Comparison of chronic biventricular pacing between epicardial and endocardial left ventricular stimulation using Doppler tissue imaging in patients with heart failure

S Garrigue, P Jaïs, G Espil, J N Labeque, M Hocini, D C Shah, M Haïssaguerre, J Clementy
American Journal of Cardiology 2001 October 15, 88 (8): 858-62
In patients with a wide QRS, drug-resistant heart failure, and a coronary sinus that is unsuitable for transvenous biventricular pacing (BVP), a transseptal approach from the right to left atrium can allow endocardial left ventricular (LV) pacing (with permanent anticoagulant therapy) instead of epicardial pacing via the coronary sinus branches.
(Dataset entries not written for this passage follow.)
(* ===== verification/ChunkHash.v ===== *)
(** * ChunkHash: what the chunk store hashes

    [hash_node] feeds the fields of a subtree to the hash in pre-order, without
    the number of subnodes.  For trees of one grammar the bytes still determine
    the tree, because a rule fixes the number of subnodes. *)

From S2P Require Import Prelude Buffer Utils Tree TreeSpec TreeNodes TreeSizes TreeText TreePaths TreePicks GrammarTypes TreeSerial StrMap World ChunkStore.

(** The bytes that are hashed for [t]. *)
Fixpoint hash_stream (t : gtree) : list Z :=
  let 'GNode i r v _ _ subs := t in
  le_bytes 4 i ++ le_bytes 4 r ++ le_bytes 4 (zlen v) ++ v ++
  flat_map (λ o, match o with Some s => hash_stream s | None => [] end) subs.

Lemma hash_stream_eq t : hash_stream t =
  le_bytes 4 (gid t) ++ le_bytes 4 (grule t) ++ le_bytes 4 (zlen (gval t)) ++ gval t ++ flat_map (opt_list hash_stream) (gsubs t).
Proof. by destruct t. Qed.

Section Hash.
Context `{Host} {R : Type} `{!Random R, !Grammar R, !Digest}.

(** The name under which [t] is kept in [seen_chunks]. *)
Definition node_hash (t : gtree) : string := uint64_to_hex (xxh3 (hash_stream t)).

Lemma hash_bytes_ok chk par t ps n h :
  node_is chk par t ps n → wp (hash_bytes (val_buf n) (val_len n)) h (λ v h', h' = h ∧ v = gval t).
Proof.
  intros His. unfold hash_bytes. rewrite (is_val_len _ _ _ _ _ His). case_decide as Hz.
  { apply wp_ret. split; [done|]. by destruct (gval t). }
  destruct (is_val _ _ _ _ _ His) as (bs & -> & Hp); [by intros E; rewrite E in Hz|].
  apply read_bytes_prefix in Hp. rewrite Hp. by apply wp_ret.
Qed.

Lemma hash_loop_ok h p n ps subs lss chk update :
  nodes h !! p = Some n → (ps ≠ [] → subnodes n = Some (Some <$> ps)) → shapes chk (nodes h) (Some p) ps subs lss → None ∉ subs →
  (∀ s c l hash, Some s ∈ subs → shape chk (nodes h) (Some p) c s l →
     wp (update (Some c) hash) h (λ b h', h' = h ∧ b = hash ++ hash_stream s)) →
  ∀ k j hash, (j + k = length ps)%nat →
  wp (hash_loop update k (Z.of_nat j) (Some p) hash) h (λ b h', h' = h ∧ b = hash ++ flat_map (opt_list hash_stream) (drop j subs)).
Proof.
  intros Hp Harr Hsub Hnone Hup. destruct (shapes_length _ _ _ _ _ _ Hsub) as [Hlen _].
  induction k as [|k IH]; intros j hash Hj.
  { apply wp_ret. rewrite drop_ge by lia. split; [done|]. by rewrite app_nil_r. }
  destruct (shapes_pick _ _ _ _ _ _ j Hsub) as (o & ot & l & Ho & Hot & Hl & Hsh); [lia|].
  simpl. apply wp_bind. eapply wp_read_subnode; [done|apply Harr; by intros ->|by rewrite Nat2Z.id|].
  apply list_elem_of_lookup_2 in Hot as Hin. destruct ot as [s|]; [|done]. destruct o as [c|]; [|done]. simpl in Hsh.
  apply wp_bind. eapply wp_mono; [by eapply Hup|]. intros ? ? [-> ->]. replace (Z.of_nat j + 1) with (Z.of_nat (S j)) by lia.
  eapply wp_mono; [apply IH; lia|]. intros ? ? [-> ->]. split; [done|]. rewrite (drop_S _ _ _ Hot). simpl. by rewrite app_assoc.
Qed.

Lemma node_update_hash_ok t : ∀ fuel h chk par p ls hash,
  shape chk (nodes h) par p t ls → storable t → (gheight t ≤ fuel)%nat →
  wp (node_update_hash fuel (Some p) hash) h (λ b h', h' = h ∧ b = hash ++ hash_stream t).
Proof.
  induction t as [i r v a b subs IH] using gtree_ind'. intros fuel h chk par p ls hash Hs Hst Hf.
  destruct (storable_inv _ Hst) as [(_ & _ & _ & _ & _ & Hnone) Hstc].
  apply shape_unfold in Hs as (n & ps & lss & Hp & His & -> & Hsub). simpl in Hsub, Hnone, Hstc.
  destruct fuel as [|fuel]; [cbn in Hf; lia|]. simpl node_update_hash.
  apply wp_bind. eapply wp_load; [done|]. apply wp_bind. eapply wp_mono; [by eapply hash_bytes_ok|]. intros ? ? [-> ->].
  rewrite (is_count _ _ _ _ _ His), Nat2Z.id, (is_id _ _ _ _ _ His), (is_rule _ _ _ _ _ His), (is_val_len _ _ _ _ _ His).
  eapply wp_mono.
  - change 0 with (Z.of_nat 0). eapply hash_loop_ok; [done|by eapply is_subs|done|done| |done].
    intros s c l hash' Hin Hc. eapply Forall_forall in IH; [|done]. eapply IH; [done|by apply Hstc|].
    pose proof (gheight_sub i r v a b _ _ Hin). lia.
  - intros ? ? [-> ->]. split; [done|]. rewrite drop_0, hash_stream_eq. simpl. by rewrite <- !app_assoc.
Qed.

Lemma hash_node_ok h chk par p t ls :
  shape chk (nodes h) par p t ls → NoDup ls → storable t → wp (hash_node (Some p)) h (λ k h', h' = h ∧ k = node_hash t).
Proof.
  intros Hs Hnd Hst. unfold hash_node, with_fuel. apply wp_bind. eapply wp_mono.
  - eapply node_update_hash_ok; [done|done|]. etrans; [by eapply shape_fuel|]. lia.
  - intros ? ? [-> ->]. by apply wp_ret.
Qed.
End Hash.

(** ** The bytes determine the tree *)

Lemma le_bytes_app_inj n x y l l' : 0 ≤ x < 256 ^ Z.of_nat n → 0 ≤ y < 256 ^ Z.of_nat n →
  le_bytes n x ++ l = le_bytes n y ++ l' → x = y ∧ l = l'.
Proof.
  intros Hx Hy E. apply app_inj_1 in E as [E ->]; [|by rewrite !length_le_bytes]. split; [|done].
  apply (f_equal le_value) in E. by rewrite !le_value_bytes in E.
Qed.

(** The fields in front of the subnodes. *)
Lemma hash_head_inj t u x y : storable t → storable u → hash_stream t ++ x = hash_stream u ++ y →
  gid t = gid u ∧ grule t = grule u ∧ gval t = gval u ∧
  flat_map (opt_list hash_stream) (gsubs t) ++ x = flat_map (opt_list hash_stream) (gsubs u) ++ y.
Proof.
  intros [(Hi & Hr & _ & Hv & _) _]%storable_inv [(Hi' & Hr' & _ & Hv' & _) _]%storable_inv.
  rewrite (hash_stream_eq t), (hash_stream_eq u), <- !app_assoc. intros E.
  apply le_bytes_app_inj in E as [-> E]; [|simpl; lia..]. apply le_bytes_app_inj in E as [-> E]; [|simpl; lia..].
  apply le_bytes_app_inj in E as [Hz E]; [|simpl; lia..]. apply app_inj_1 in E as [-> E]; [done|lia].
Qed.

Section Injective.
Context (productions : Z → list (list symbol)).

Lemma hash_stream_prefix t : ∀ s s' u x y, typed productions s t → typed productions s' u → storable t → storable u →
  hash_stream t ++ x = hash_stream u ++ y → strip t = strip u ∧ x = y.
Proof.
  induction t as [i r v a b subs IH] using gtree_ind'. intros s s' u x y Ht Hu Hst Hsu E.
  destruct (hash_head_inj _ _ _ _ Hst Hsu E) as (Hi & Hr & Hv & Es).
  destruct (storable_inv _ Hst) as [_ Ht']. destruct (storable_inv _ Hsu) as [_ Hu'].
  inversion Ht as [|? ? ? ? syms ts Hi0 Hr0 Hp Hts]; inversion Hu as [|? ? ? ? syms' us Hi1 Hr1 Hp' Hus]; subst;
    simpl in Hi, Hr, Hv, Es, Ht', Hu'; subst; try done.
  assert (syms' = syms) as -> by congruence. simpl. clear Ht Hu Hst Hsu Hp Hp' E.
  enough (map (option_map strip) (Some <$> ts) = map (option_map strip) (Some <$> us) ∧ x = y) as [-> ->] by done.
  revert us Hus IH Ht' Hu' Es. induction Hts as [|s t syms ts Hs _ IHts]; intros us Hus IH Ht' Hu' Es.
  { inversion Hus; subst. done. }
  inversion Hus as [|? u ? us' Hu Hus']; subst. apply Forall_cons in IH as [IHt IH]. simpl in Es. rewrite <- !app_assoc in Es.
  simpl in IHt. destruct (IHt s s u _ _ Hs Hu (Ht' t ltac:(left)) (Hu' u ltac:(left)) Es) as [Hhd Es'].
  destruct (IHts us' Hus' IH) as [Htl ->]; [by intros ??; apply Ht'; right|by intros ??; apply Hu'; right|done|].
  simpl. split; [|done]. f_equal; [by rewrite Hhd|exact Htl].
Qed.

Lemma recount_strip_eq t : recount (strip t) = recount t.
Proof.
  assert (∀ t, count_nt (strip t) = count_nt t ∧ count_edges (strip t) = count_edges t ∧ gid (strip t) = gid t) as Hc.
  { clear t. intros t. induction t as [i r v a b subs IH] using gtree_ind'. simpl. case_decide; [done|].
    split_and!; [f_equal| |done]; (induction IH as [|o subs Ho _ IHs]; [done|]; simpl; rewrite IHs; f_equal;
      destruct o as [s|]; [|done]; simpl in *; destruct Ho as (E1 & E2 & E3); by rewrite ?E1, ?E2, ?E3). }
  induction t as [i r v a b subs IH] using gtree_ind'. rewrite (recount_eq (strip _)), (recount_eq (GNode _ _ _ _ _ _)).
  destruct (Hc (GNode i r v a b subs)) as (-> & -> & ->). cbn [strip grule gval gsubs]. f_equal. rewrite map_map.
  induction IH as [|o subs Ho _ IHs]; [done|]. simpl. f_equal; [|done]. destruct o as [s|]; [|done]. simpl in *. by rewrite Ho.
Qed.

Lemma strip_counted t u : counted t → counted u → strip t = strip u → t = u.
Proof.
  intros Ht Hu E. etrans; [symmetry; exact Ht|]. etrans; [|exact Hu].
  rewrite <- (recount_strip_eq t), <- (recount_strip_eq u). by rewrite E.
Qed.

Lemma hash_stream_inj t u s s' : typed productions s t → typed productions s' u → storable t → storable u →
  hash_stream t = hash_stream u → strip t = strip u.
Proof.
  intros Ht Hu Hst Hsu E. eapply (hash_stream_prefix t s s' u [] []); [done..|]. by rewrite E.
Qed.
End Injective.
We sought to compare the effects of endocardial pacing with those of epicardial LV pacing on regional LV electromechanical delay (EMD) and contractility. Twenty-three patients (68 +/- 8 years) with severe heart failure and QRS > or =130 ms received a pacemaker for BVP. Fifteen patients underwent epicardial LV pacing, and 8 underwent endocardial LV pacing because of an unsuitable coronary sinus. All LV leads were placed at the anterolateral LV wall. Six months after implant, echocardiography and Doppler tissue imaging were performed. LV wall velocities and regional EMDs (time interval between the onset of the QRS and local ventricular systolic motion) were calculated for the 4 LV walls and compared for each patient between right ventricular (RV) and BVP. The amplitude of regional LV contractility was also assessed. Epicardial BVP reduced the septal wall EMD by 11% versus RV pacing (p = 0.05) and the lateral wall EMD by 41% versus RV pacing (p <0.01). With endocardial BVP, the septal and lateral EMDs were 21.3% and 54%, respectively (p <0.01, compared with epicardial BVP). The mitral time-velocity integral increased by 40% with endocardial BVP versus 2% with epicardial BVP (p <0.01). The amplitude of the lateral LV wall systolic motion increased by 14% with epicardial BVP versus 31% with endocardial BVP (p = 0.01). This resulted in a LV shortening fraction increase of 25% in patients with endocardial BVP (p = 0.05). However, all patients were clinically improved at the end of follow-up. Thus, in heart failure patients with BVP, endocardial BVP provides more homogenous intraventricular resynchronization than epicardial BVP and is associated with better LV filling and systolic performance.